AT the prices Apple charges the yield difference probably don't matter much. What probably matters more is just getting the project funded in the first place. Apple is looking for margins. Extremely likely, they are not looking to make chips with run rates in the very low 100's of thousands ( or less).

The MBP 14"/16" Maxes help pay for the Max. That's way UltraFusion is a bit of 'side car' tacked onto a monolthic chip. All those folks who didn't use UltraFusion at all helped pay for UltraFusion development for the first two iterations.

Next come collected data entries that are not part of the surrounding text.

Lemma number_of_tail n n' (t t' : str) :
  (t = [] \/ exists e, t = c!"." :: e) -> (t' = [] \/ exists e, t' = c!"." :: e) -> show_Z n ++ t = show_Z n' ++ t' -> n = n'.
Proof.
  intros Ht Ht' E. apply show_Z_inj. pose proof (f_equal (split_once c!".") E) as S.
  destruct Ht as [->|[e ->]], Ht' as [->|[e' ->]]; rewrite ?app_nil_r in *; [done|..];
    rewrite ?split_once_app, ?split_once_none in S by apply show_Z_no_dot; congruence.
Qed.

Lemma version_key_inj site id n name ct site' id' n' name' ct' :
  is_uuid id -> is_uuid id' -> version_key site id n name ct = version_key site' id' n' name' ct' -> id = id' /\ n = n'.
Proof.
  intros Hi Hi'. destruct (version_key_shape site id n name ct) as (t & -> & Ht), (version_key_shape site' id' n' name' ct') as (t' & -> & Ht').
  intros E%app_inv_head. apply app_inj_1 in E as [_ E%app_inv_head]; [|by rewrite !uuid_text_length].
  apply app_inj_1 in E as [Ei E%app_inv_head]; [|by rewrite !uuid_text_length]. split; [by apply uuid_text_inj|exact (number_of_tail _ _ _ _ Ht Ht' E)].
Qed.

Lemma version_key_object site id n name ct site' key_id name' : version_key site id n name ct <> Uploads.object_key site' key_id name'.
Proof.
  destruct (version_key_shape site id n name ct) as (t & -> & _). unfold Uploads.object_key.
  destruct (Uploads.extension_of name'); intros E%app_inv_head; apply app_inj_1 in E as [_ E%app_inv_head]; try (by rewrite !uuid_text_length).
  - apply app_inj_1 in E as [_ E]; [|by rewrite !uuid_text_length]. discriminate E.
  - apply (f_equal length) in E. rewrite !length_app, !uuid_text_length in E. cbn in E. lia.
Qed.

Lemma derivative_key_version site id n name ct site' cache e : version_key site id n name ct <> derivative_key site' cache e.
Proof.
  destruct (version_key_shape site id n name ct) as (t & -> & _). unfold derivative_key. intros E%app_inv_head.
  apply app_inj_1 in E as [_ E]; [|by rewrite !uuid_text_length].
  apply (app_inv_head s!"/" _ (s!"derivatives" ++ s!"/" ++ cache ++ s!"." ++ e)) in E.
  change (uuid_text id ++ s!"/v" ++ show_Z n ++ t) with (uuid_text id ++ c!"/" :: (s!"v" ++ show_Z n ++ t)) in E.
  apply (f_equal (split_once c!"/")) in E. rewrite split_once_app in E by apply uuid_segment.
  change (s!"derivatives" ++ s!"/" ++ cache ++ s!"." ++ e) with (s!"derivatives" ++ c!"/" :: (cache ++ s!"." ++ e)) in E.
  rewrite split_once_app in E by (vm_compute; set_solver). injection E as E _.
  apply (f_equal length) in E. by rewrite uuid_text_length in E.
Qed.

Lemma derivative_key_object site key_id name site' cache e : Uploads.object_key site key_id name <> derivative_key site' cache e.
Proof.
  intros E. destruct (upload_keys_are_accepted site key_id name) as [_ (file & S & _)]. rewrite E in S.
  unfold derivative_key in S.
  change (s!"sites/" ++ uuid_text site' ++ s!"/derivatives/" ++ cache ++ s!"." ++ e)
    with (s!"sites" ++ c!"/" :: (uuid_text site' ++ c!"/" :: (s!"derivatives" ++ c!"/" :: (cache ++ s!"." ++ e)))) in S.
  rewrite split_on_app in S by (vm_compute; set_solver). rewrite split_on_app in S by apply uuid_segment.
  rewrite split_on_app in S by (vm_compute; set_solver).
  pose proof (split_on_length c!"/" (cache ++ s!"." ++ e)). apply (f_equal length) in S. cbn [length] in S. lia.
Qed.
End KeyNames.

(** *** Each table under its statements *)

Section Fits.
Context `{U : Uuids, L : !UuidLaws U}.
Implicit Types (b : library) (f : library_file) (v : file_version).

Lemma version_of_key F V D v v' : fits F V D -> v ∈ V -> v' ∈ V -> fv_storage_key v = fv_storage_key v' -> v = v'.
Proof. intros K. apply NoDup_key_inj, (ft_keys _ _ _ K). Qed.

Lemma file_by_id F V D f f' : fits F V D -> f ∈ F -> f' ∈ F -> lf_id f = lf_id f' -> f = f'.
Proof. intros K. apply NoDup_key_inj, (ft_ids _ _ _ K). Qed.

(** A derivative never has the name of a version. *)
Lemma derived_key F V D d v : fits F V D -> d ∈ D -> v ∈ V -> dr_storage_key d <> fv_storage_key v.
Proof.
  intros K Hd Hv. destruct (ft_derived _ _ _ K d Hd) as (s & c & e & ->).
  destruct (ft_origin _ _ _ K v Hv) as [(s' & k & n & ->)|(s' & n & ct & ->)] ; intros E; symmetry in E; revert E;
    [apply derivative_key_object|apply derivative_key_version].
Qed.

(** Rows may go when no file loses its current version and no version its file or its bytes. *)
Lemma fits_shrink F V D D' (qf : library_file -> bool) (qv : file_version -> bool) :
  fits F V D ->
  (forall v f, v ∈ V -> f ∈ F -> qv v = true -> lf_id f = fv_media_id v -> qf f = true) ->
  (forall f v, f ∈ F -> v ∈ V -> qf f = true -> fv_media_id v = lf_id f ->
     (forall v', v' ∈ V -> fv_media_id v' = lf_id f -> fv_version v' <= fv_version v) -> qv v = true) ->
  (forall d, d ∈ D' -> d ∈ D) ->
  fits (List.filter qf F) (List.filter qv V) D'.
Proof.
  intros [] Hfile Hcur HD. split.
  - by apply NoDup_filter_keys.
  - intros f [Hf _]%elem_of_filter_bool. auto.
  - by apply NoDup_filter_keys.
  - by apply NoDup_filter_keys.
  - intros v [Hv _]%elem_of_filter_bool. auto.
  - auto.
  - intros v [Hv _]%elem_of_filter_bool. auto.
  - intros v [Hv Q]%elem_of_filter_bool. pose proof (ft_file0 v Hv) as (f & E & Hf)%list_elem_of_fmap.
    rewrite E. apply list_elem_of_fmap_2, elem_of_filter_bool. split; [done|]. by apply (Hfile v f).
  - intros f [Hf Q]%elem_of_filter_bool. destruct (ft_current0 f Hf) as (v & Hv & Em & Ek & Hmax). exists v.
    split_and!; try done.
    + apply elem_of_filter_bool. split; [done|]. by apply (Hcur f).
    + intros v' [Hv' _]%elem_of_filter_bool. by apply Hmax.
Qed.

Using the same die in multiple products is a primary method in Apple's silicon efforts. Economies of scale matters. That is more major problem with the Ultra is 'scale'. Forked completely off by itself there likely is no 'scale'. Apple likely would need some 'desktop Max' volume to go along with the 'Ultra' volume to have enough 'scale' to get something of a mild fork done.


It would be nice with a new high-end SoC for desktop chips at around 600-650mm² offering even more compute.

I made this visualisation of the reticle limit and the 432mm² M1 Max die only using 50.35% of that limit to show there are be plenty of room to increase die sizes.

View attachment 2318183

A maximum of 4 thunderbolt ports probably isn't going to work for a MacPro / Ultra Studio.